→ DATA IN THIS EXERCISE
Lemma peakLoop_scanned (mags : list float) :
  (forall j, j < Nat.min 102 (List.length mags) ->
     ordered (nth j mags 0%float) = true /\ (0 <= F2Z (nth j mags 0%float))%Z) ->
  forall (rest : list float) (i : nat) (maxMag : float) (maxIdx : nat),
    skipn i mags = rest -> i <= 102 -> i <= List.length mags ->
    scanned mags i maxMag maxIdx ->
    scanned mags (Nat.min 102 (List.length mags))
      (fst (peakLoop i rest maxMag maxIdx)) (snd (peakLoop i rest maxMag maxIdx)).
Proof.
  intros Hrange. induction rest as [ | m rest IH]; intros i M I Hs Hi Hl Inv.
  - cbn [peakLoop fst snd].
    assert (List.length mags <= i).
    { rewrite <- (firstn_skipn i mags), Hs, app_nil_r, length_firstn. lia. }
    replace (Nat.min 102 (List.length mags)) with i by lia. exact Inv.
  - destruct (skipn_cons_nth mags i m rest Hs) as (Hm & Hrest & Hlt).
    cbn [peakLoop]. rewrite highFreqLimit_eq.
    destruct (Z.ltb_spec (Z.of_nat i) 102) as [Hlim | Hlim].
    + destruct (Hrange i ltac:(lia)) as [Om Pm]. rewrite Hm in Om, Pm.
      destruct Inv as (OM & PM & Hall & Hfirst).
      destruct (M <? m)%float eqn:Hcmp.
      * apply (IH (S i) m i Hrest); [ lia | lia | ].
        apply ltb_true in Hcmp as (_ & _ & Hcmp).
        repeat split; auto.
        -- intros j Hj. destruct (Nat.eq_dec j i) as [-> | Hne].
           ++ rewrite Hm. lia.
           ++ specialize (Hall j ltac:(lia)). lia.
        -- right. repeat split; [ lia | exact Hm | ].
           intros j Hj. specialize (Hall j Hj). lia.
      * apply (IH (S i) M I Hrest); [ lia | lia | ].
        apply ltb_false in Hcmp; [ | assumption | assumption ].
        repeat split; auto.
        -- intros j Hj. destruct (Nat.eq_dec j i) as [-> | Hne].
           ++ rewrite Hm. exact Hcmp.
           ++ apply Hall. lia.
        -- destruct Hfirst as [Hz | (Hlt' & Hv & Hbefore)]; [ left; exact Hz | ].
           right. repeat split; auto.
    + cbn [fst snd]. replace (Nat.min 102 (List.length mags)) with i by lia. exact Inv.
Qed.

Lemma zero_ordered : ordered 0%float = true /\ F2Z 0%float = 0%Z.
Proof. split; reflexivity. Qed.

Lemma peakScan_scanned (mags : list float) :
  (forall j, j < Nat.min 102 (List.length mags) ->
     ordered (nth j mags 0%float) = true /\ (0 <= F2Z (nth j mags 0%float))%Z) ->
  scanned mags (Nat.min 102 (List.length mags))
    (fst (peakScan mags)) (snd (peakScan mags)).
Proof.
  intros Hrange. unfold peakScan.
  apply (peakLoop_scanned mags Hrange mags 0 0%float 0); try reflexivity; try lia.
  destruct zero_ordered as [O Z0].
  split; [ exact O | ]. split; [ rewrite Z0; lia | ].
  split; [ intros j Hj; lia | ].
  left. split; [ exact Z0 | reflexivity ].
Qed.

(** The scan returns the lowest of the bins that hold the maximal
    magnitude. *)
Lemma peakScan_lowest (mags : list float) (i : nat) :
  let n := Nat.min 102 (List.length mags) in
  (forall j, j < n -> (0 <= F2Z (nth j mags 0%float))%Z) ->
  i < n ->
  (forall j, j < n -> (nth j mags 0 <=? nth i mags 0)%float = true) ->
  snd (peakScan mags) <= i /\
  (nth (snd (peakScan mags)) mags 0 =? nth i mags 0)%float = true /\
  (fst (peakScan mags) =? nth i mags 0)%float = true.
Proof.
  intros n Hpos Hi Hmax.
  assert (Hord : forall j, j < n -> ordered (nth j mags 0%float) = true
                                    /\ (F2Z (nth j mags 0%float) <= F2Z (nth i mags 0%float))%Z).
  { intros j Hj. destruct (leb_true _ _ (Hmax j Hj)) as (O & _ & L). auto. }
  destruct (peakScan_scanned mags) as (OM & PM & Hall & Hfirst).
  { intros j Hj. split; [ apply Hord, Hj | apply Hpos, Hj ]. }
  fold n in Hall, Hfirst.
  destruct (Hord i Hi) as [Oi _].
  specialize (Hall i Hi).
  destruct Hfirst as [[Hz Hidx] | (Hlt & Hv & Hbefore)].
  - (* only zeros were met *)
    rewrite Hidx, Hz in *.
    assert (Hi0 : F2Z (nth i mags 0%float) = 0%Z) by (specialize (Hpos i Hi); lia).
    destruct (Hord 0 ltac:(lia)) as [O0 L0].
    assert (H00 : F2Z (nth 0 mags 0%float) = 0%Z) by (specialize (Hpos 0 ltac:(lia)); lia).
    split; [ lia | ].
    rewrite !eqb_F2Z, O0, Oi, OM, H00, Hi0, Hz. split; reflexivity.
  - destruct (Hord _ Hlt) as [Or Lr]. rewrite Hv in Or, Lr.
    assert (Heq : F2Z (fst (peakScan mags)) = F2Z (nth i mags 0%float)) by lia.
    split.
    + destruct (Nat.le_gt_cases (snd (peakScan mags)) i) as [ | Hgt]; [ assumption | ].
      specialize (Hbefore i Hgt). lia.
    + rewrite Hv. rewrite eqb_F2Z, OM, Oi, Heq, Z.eqb_refl. split; reflexivity.
Qed.

(** Magnitudes are never negative. *)
Lemma binary_round_aux_nonneg (mx ex : Z) (lx : location) :
  (0 <= SF2Z (binary_round_aux prec emax false mx ex lx))%Z.
Proof.
  unfold binary_round_aux.
  destruct (shr_fexp prec emax mx ex lx) as [mrs' e'].
  destruct (shr_fexp prec emax _ e' loc_Exact) as [mrs'' e''].
  destruct (shr_m mrs'') as [ | m | m]; cbn [SF2Z]; try lia.
  destruct (e'' <=? emax - prec)%Z; cbn [SF2Z].
  - apply Z.mul_nonneg_nonneg; [ lia | apply Z.pow_nonneg; lia ].
  - apply Z.pow_nonneg. lia.
Qed.

Lemma sqrt_nonneg (y : float) : (0 <= F2Z (sqrt y))%Z.
Proof.
  unfold F2Z. rewrite sqrt_spec. unfold SF64sqrt, SFsqrt.
  destruct (Prim2SF y) as [s | [ | ] | | [ | ] m e]; cbn [SF2Z];
    first [ apply Z.pow_nonneg; lia
          | lia
          | destruct (SFsqrt_core_binary prec emax (Zpos m) e) as [[mz ez] lz];
            apply binary_round_aux_nonneg ].
Qed.

Lemma magnitudeOf_nonneg (c : complex128) : (0 <= F2Z (magnitudeOf c))%Z.
Proof. apply sqrt_nonneg. Qed.

(** ** The report *)

Section Report.

Variable Pow : float -> float -> float.
(** Text that arrives after a block does not change the block. *)
Lemma first_block_app (b chunk rest more : jsstring) :
  first_block b = Some (chunk, rest) ->
  first_block (b ++ more) = Some (chunk, rest ++ more).
Proof.
  intros H. pose proof (first_block_least _ _ _ H) as Hl.
  apply first_block_split in H. rewrite H.
  replace ((chunk ++ LF ++ LF ++ rest) ++ more)
    with (chunk ++ LF ++ LF ++ (rest ++ more))
    by (now rewrite <- !app_assoc).
  now apply first_block_at.
Qed.

Section SplitReads.
Context {host : HostRuntime}.

Lemma drain_more (n : nat) :
  forall (st : StreamState) (b more : jsstring),
    length b <= n ->
    drain (set_buffer (b ++ more) st)
    = (st1 <- drain (set_buffer b st) ;;
       drain (set_buffer (buffer st1 ++ more) st1)).
Proof.
  induction n as [|n IH]; intros st b more Hn.
  - destruct b; [|simpl in Hn; lia].
    rewrite (drain_unfold (set_buffer [] st)). reflexivity.
  - rewrite (drain_unfold (set_buffer b st)). cbn [buffer set_buffer].
    destruct (first_block b) as [[chunk rest]|] eqn:E; [|reflexivity].
    rewrite (drain_unfold (set_buffer (b ++ more) st)). cbn [buffer set_buffer].
    rewrite (first_block_app _ _ _ more E).
    change (set_buffer (rest ++ more) (set_buffer (b ++ more) st))
      with (set_buffer (rest ++ more) st).
    change (set_buffer rest (set_buffer b st)) with (set_buffer rest st).
    rewrite !handle_block_set_buffer.
    destruct (handle_block chunk st) as [st1|e]; [|reflexivity].
    cbn [then_set_buffer bind].
    apply first_block_shorter in E.
    rewrite (IH st1 rest more) by lia. reflexivity.
Qed.

End SplitReads.


Section StreamExtras.
Context {host : HostRuntime}.

(** X1.  A frame may arrive split over two reads.  Draining the buffer
    after [a ++ b] has been appended is draining it after [a] and then
    again after [b]: the blocks are the same and are interpreted in the
    same order, with the same exception if one is thrown.  So, as long as
    the frames of [a] do not finish the stream, reading [a] and [b] in two
    chunks or in one gives the same result. *)
Theorem frame_split_across_reads (st : StreamState) (a b : jsstring) :
  drain (set_buffer (buffer st ++ a ++ b) st)
  = (st1 <- drain (set_buffer (buffer st ++ a) st) ;;
     drain (set_buffer (buffer st1 ++ b) st1))
  /\ (forall reads,
        (forall st1, drain (set_buffer (buffer st ++ a) st) = Ok st1 ->
                     isFinished st1 = false) ->
        read_loop ((a ++ b) :: reads) st = read_loop (a :: b :: reads) st).
Proof.
  assert (Hd : drain (set_buffer (buffer st ++ a ++ b) st)
    = (st1 <- drain (set_buffer (buffer st ++ a) st) ;;
       drain (set_buffer (buffer st1 ++ b) st1))).
  { rewrite app_assoc. apply (drain_more (length (buffer st ++ a))). lia. }
  split; [exact Hd|].
  intros reads Hopen. cbn [read_loop].
  destruct (isFinished st); [reflexivity|].
  rewrite Hd.
  destruct (drain (set_buffer (buffer st ++ a) st)) as [st1|e] eqn:E;
    [|reflexivity].
  cbn [bind]. now rewrite (Hopen st1 eq_refl).
Qed.
(** The index of a listing, in the words of the specification: ascending,
    without duplicates, and holding a date string exactly when some path of
    the listing is that date followed by the suffix at the end of the path. *)
Definition index_as_specified (files out : list ustr) : Prop :=
  StronglySorted ule out /\ NoDup out
  /\ forall g, g ∈ out <-> exists f, f ∈ files /\ dated_at_end f g.

(** The same with [$] as Python's [re] reads it. *)
Definition index_as_computed (files out : list ustr) : Prop :=
  StronglySorted ule out /\ NoDup out
  /\ forall g, g ∈ out <-> exists f, f ∈ files /\ dated_at_dollar f g.

End main.

(** A date substring of the digits [0-9] only. *)
Definition ascii_date_shape (g : ustr) : Prop := date_shape (fun _ => false) g.

(** The numbers (year, month, day) a date substring of [0-9] spells. *)
Definition numbers (g : ustr) : Z * Z * Z :=
  let v (c : N) : Z := Z.of_N c - 48 in
  match g with
  | y1 :: y2 :: y3 :: y4 :: _ :: m1 :: m2 :: _ :: d1 :: d2 :: _ =>
      (10 * (10 * (10 * v y1 + v y2) + v y3) + v y4, 10 * v m1 + v m2, 10 * v d1 + v d2)
  | _ => (0, 0, 0)
  end.

(** A sample world: the listing of the specification's example; the file
    system accepts the directory and the write. *)
Definition sample_files : list ustr :=
  ulit <$> ["2026-02-01_mul@.xml"; "2026-02-03_mul@.xml"; "notes.txt"].

Definition sample_world : World :=
  {| list_repo_files := Ok sample_files;
     mkdir := fun _ => Ok tt;
     write_text := fun _ _ => Ok tt |}.

End Generate.

(** ** [up_to_HF.py] *)

Module Upload.

Definition REPO_ID : string := "bubcass/oireachtas-debates".
Definition REPO_TYPE : string := "dataset".
Definition DAIL_DIR : path :=
  Path "/Users/david/Developer/2026-01-20_debates_edition/data/xml/dail".
Definition NUM_WORKERS : Z := 3.

(** The file system and the dataset client: whether [DAIL_DIR] exists, the
    XML files below it (paths relative to it), how the upload ends. *)
Record World := {
  dir_exists : bool;
  rglob : result (list string);
  upload_large_folder : result unit
}.

Definition main (w : World) : M (list event) unit :=
  let* found := call (Exists DAIL_DIR) (Ok (dir_exists w)) in
  if negb found then system_exit ("DAIL_DIR not found: " ++ path_str DAIL_DIR)
  else
    let* files := call (Rglob DAIL_DIR "*.xml") (rglob w) in
    print ("Uploading dail from: " ++ path_str DAIL_DIR) >>
    print ("XML files found (recursive): " ++ Fmt.str (Z.of_nat (length files))) >>
    match files with
    | f :: _ => print ("Example file: " ++ f)
    | [] => ret tt
    end >>
    call (UploadLargeFolder REPO_ID REPO_TYPE (path_str DAIL_DIR) NUM_WORKERS true 60)
         (upload_large_folder w) >>
    print "Done.".

End Upload.

(** * Properties *)

(** ** The model of [datetime.date] and of integer formatting, on examples *)

Example isoformat_2026_01_01 : isoformat (of_ymd 2026 1 1) = "2026-01-01".
Proof. reflexivity. Qed.
Example isoformat_2024_02_29 : isoformat (of_ymd 2024 2 29) = "2024-02-29".
Proof. reflexivity. Qed.
Example isoformat_2024_12_31 : isoformat (of_ymd 2024 12 31) = "2024-12-31".
Proof. reflexivity. Qed.
Example isoformat_1900_03_01 : isoformat (of_ymd 1900 3 1) = "1900-03-01".
Proof. reflexivity. Qed.
Example isoformat_max : isoformat (Date MAXORDINAL) = "9999-12-31".
Proof. reflexivity. Qed.
Example isoformat_min : isoformat (Date 1) = "0001-01-01".
Proof. reflexivity. Qed.
Example toordinal_START_DATE : toordinal Fetch.START_DATE = 739617.
Proof. reflexivity. Qed.
Example str_examples :
  Fmt.str 0 = "0" /\ Fmt.str 1234567 = "1234567" /\ Fmt.str (-45) = "-45"
  /\ Fmt.str 1023 = "1023" /\ Fmt.str 1024 = "1024".
Proof. repeat split. Qed.

(** ** Dates as ordinals: the conversions of [datetime] agree *)

Section calendar.

Lemma days_before_year_split (q a b c : Z) :
  0 <= q -> 0 <= a <= 3 -> 0 <= b <= 24 -> 0 <= c <= 3 ->
  days_before_year (400 * q + 100 * a + 4 * b + c + 1)
  = 146097 * q + 36524 * a + 1461 * b + 365 * c.
Proof.
  intros. unfold days_before_year. cbv zeta.
  replace (400 * q + 100 * a + 4 * b + c + 1 - 1)
    with (400 * q + 100 * a + 4 * b + c) by lia.
  Z.div_mod_to_equations; lia.
Qed.

Lemma is_leap_split (q a b c : Z) :
  0 <= q -> 0 <= a <= 3 -> 0 <= b <= 24 -> 0 <= c <= 3 ->
  is_leap (400 * q + 100 * a + 4 * b + c + 1)
  = (c =? 3) && (negb (b =? 24) || (a =? 3)).
Proof.
  intros. unfold is_leap.
  repeat match goal with
  | |- context [?x =? ?y] => destruct (Z.eqb_spec x y)
  end; cbn [andb orb negb]; try reflexivity; exfalso; Z.div_mod_to_equations; lia.
Qed.

(** Every day of a year but the 366th is covered by the table of months. *)
Lemma month_day_table :
  forallb (fun n => month_day_ok true n && month_day_ok false n) (seqZ 0 365) = true.
Proof. vm_compute. reflexivity. Qed.

Lemma month_day_spec (leapyear : bool) (n : Z) :
  0 <= n < 365 -> month_day_ok leapyear n = true.
Proof.
  intros Hn. pose proof month_day_table as Htab.
  rewrite forallb_forall in Htab.
  specialize (Htab n). rewrite <- list_elem_of_In, elem_of_seqZ in Htab.
  specialize (Htab ltac:(lia)). apply andb_true_iff in Htab as [Ht Hf].
  by destruct leapyear.
Qed.

(** The fields [ord2ymd] gives for an ordinal of the range of [date] pass
    the check of the constructor, and [ymd2ord] leads back to the ordinal. *)
Lemma ord2ymd_ymd2ord (n : Z) :
  1 <= n <= MAXORDINAL ->
  exists y m d,
    ord2ymd n = (y, m, d)
    /\ check_date_fields y m d = true
    /\ ymd2ord y m d = n.
Proof.
  intros Hn. unfold ord2ymd, DI400Y, DI100Y, DI4Y, MAXORDINAL in *. cbv zeta.
  set (n0 := n - 1).
  set (q := n0 / 146097). set (r400 := n0 mod 146097).
  set (a := r400 / 36524). set (r100 := r400 mod 36524).
  set (b := r100 / 1461). set (r4 := r100 mod 1461).
  set (c := r4 / 365). set (r1 := r4 mod 365).
  assert (n0 = 146097 * q + r400 /\ 0 <= r400 < 146097) as [Hn0 Hr400]
    by (subst q r400; Z.div_mod_to_equations; lia).
  assert (r400 = 36524 * a + r100 /\ 0 <= r100 < 36524) as [Hr400' Hr100]
    by (subst a r100; Z.div_mod_to_equations; lia).
  assert (r100 = 1461 * b + r4 /\ 0 <= r4 < 1461) as [Hr100' Hr4]
    by (subst b r4; Z.div_mod_to_equations; lia).
  assert (r4 = 365 * c + r1 /\ 0 <= r1 < 365) as [Hr4' Hr1]
    by (subst c r1; Z.div_mod_to_equations; lia).
  clearbody q r400 a r100 b r4 c r1. subst n0.
  assert (0 <= q <= 24 /\ 0 <= a <= 4 /\ 0 <= b <= 24 /\ 0 <= c <= 4) as (Hq&Ha&Hb&Hc) by lia.
  destruct ((c =? 4) || (a =? 4)) eqn:Hlast.
  - (* the last day of a leap year *)
    exists (q * 400 + 1 + a * 100 + b * 4 + c - 1), 12, 31. split; [done|].
    assert (exists a' b' c', 0 <= a' <= 3 /\ 0 <= b' <= 24 /\ c' = 3
              /\ (b' <> 24 \/ a' = 3)
              /\ q * 400 + 1 + a * 100 + b * 4 + c - 1
                 = 400 * q + 100 * a' + 4 * b' + c' + 1
              /\ n - 1 = 146097 * q + 36524 * a' + 1461 * b' + 365 * c' + 365)
      as (a' & b' & c' & Ha' & Hb' & -> & Hleap & -> & Hord).
    { apply orb_true_iff in Hlast as [Hc4|Ha4]; [apply Z.eqb_eq in Hc4|apply Z.eqb_eq in Ha4].
      - destruct (decide (a = 4)) as [->|]; [exists 3, 24, 3; lia|].
        exists a, b, 3. lia.
      - exists 3, 24, 3. lia. }
    unfold check_date_fields, ymd2ord, days_in_month, days_before_month, MINYEAR, MAXYEAR.
    rewrite days_before_year_split, is_leap_split by lia.
    assert ((3 =? 3) && (negb (b' =? 24) || (a' =? 3)) = true) as ->.
    { destruct Hleap as [Hb24| ->]; [apply Z.eqb_neq in Hb24; by rewrite Hb24|].
      by rewrite orb_true_r. }
    split; [|simpl; lia].
    simpl. repeat (apply andb_true_iff; split); try done; apply Z.leb_le; lia.
  - (* any other day *)
    apply orb_false_iff in Hlast as [Hc4%Z.eqb_neq Ha4%Z.eqb_neq].
    set (leapyear := (c =? 3) && (negb (b =? 24) || (a =? 3))).
    pose proof (month_day_spec leapyear r1 Hr1) as Hmd. unfold month_day_ok in Hmd.
    destruct (month_day leapyear r1) as [m d].
    exists (q * 400 + 1 + a * 100 + b * 4 + c), m, d. split; [done|].
    repeat (apply andb_true_iff in Hmd as [Hmd ?]).
    replace (q * 400 + 1 + a * 100 + b * 4 + c)
      with (400 * q + 100 * a + 4 * b + c + 1) by lia.
    unfold check_date_fields, ymd2ord, days_in_month, days_before_month, MINYEAR, MAXYEAR.
    rewrite days_before_year_split, is_leap_split by lia. fold leapyear.
    split; [|lia].
    repeat (apply andb_true_iff; split); try done; apply Z.leb_le; lia.
Qed.

End calendar.

(** Evaluate the table lookups and the tests on a known month. *)
Ltac month_tables :=
  repeat match goal with
  | |- context [nth (Z.to_nat ?k) ?T 0] =>
      let v := eval vm_compute in (nth (Z.to_nat k) T 0) in
      change (nth (Z.to_nat k) T 0) with v in *
  | H : context [nth (Z.to_nat ?k) ?T 0] |- _ =>
      let v := eval vm_compute in (nth (Z.to_nat k) T 0) in
      change (nth (Z.to_nat k) T 0) with v in *
  end;
  cbn [Z.eqb Z.ltb Z.compare Pos.compare Pos.compare_cont Pos.eqb andb] in *.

→ YOUR INSTRUCTIONS
Exactly as they stand, set down the lines from the top of the data through the line with "scanned mags i maxMag maxIdx ->".

→ WRITTEN ANSWER
Lemma peakLoop_scanned (mags : list float) :
  (forall j, j < Nat.min 102 (List.length mags) ->
     ordered (nth j mags 0%float) = true /\ (0 <= F2Z (nth j mags 0%float))%Z) ->
  forall (rest : list float) (i : nat) (maxMag : float) (maxIdx : nat),
    skipn i mags = rest -> i <= 102 -> i <= List.length mags ->
    scanned mags i maxMag maxIdx ->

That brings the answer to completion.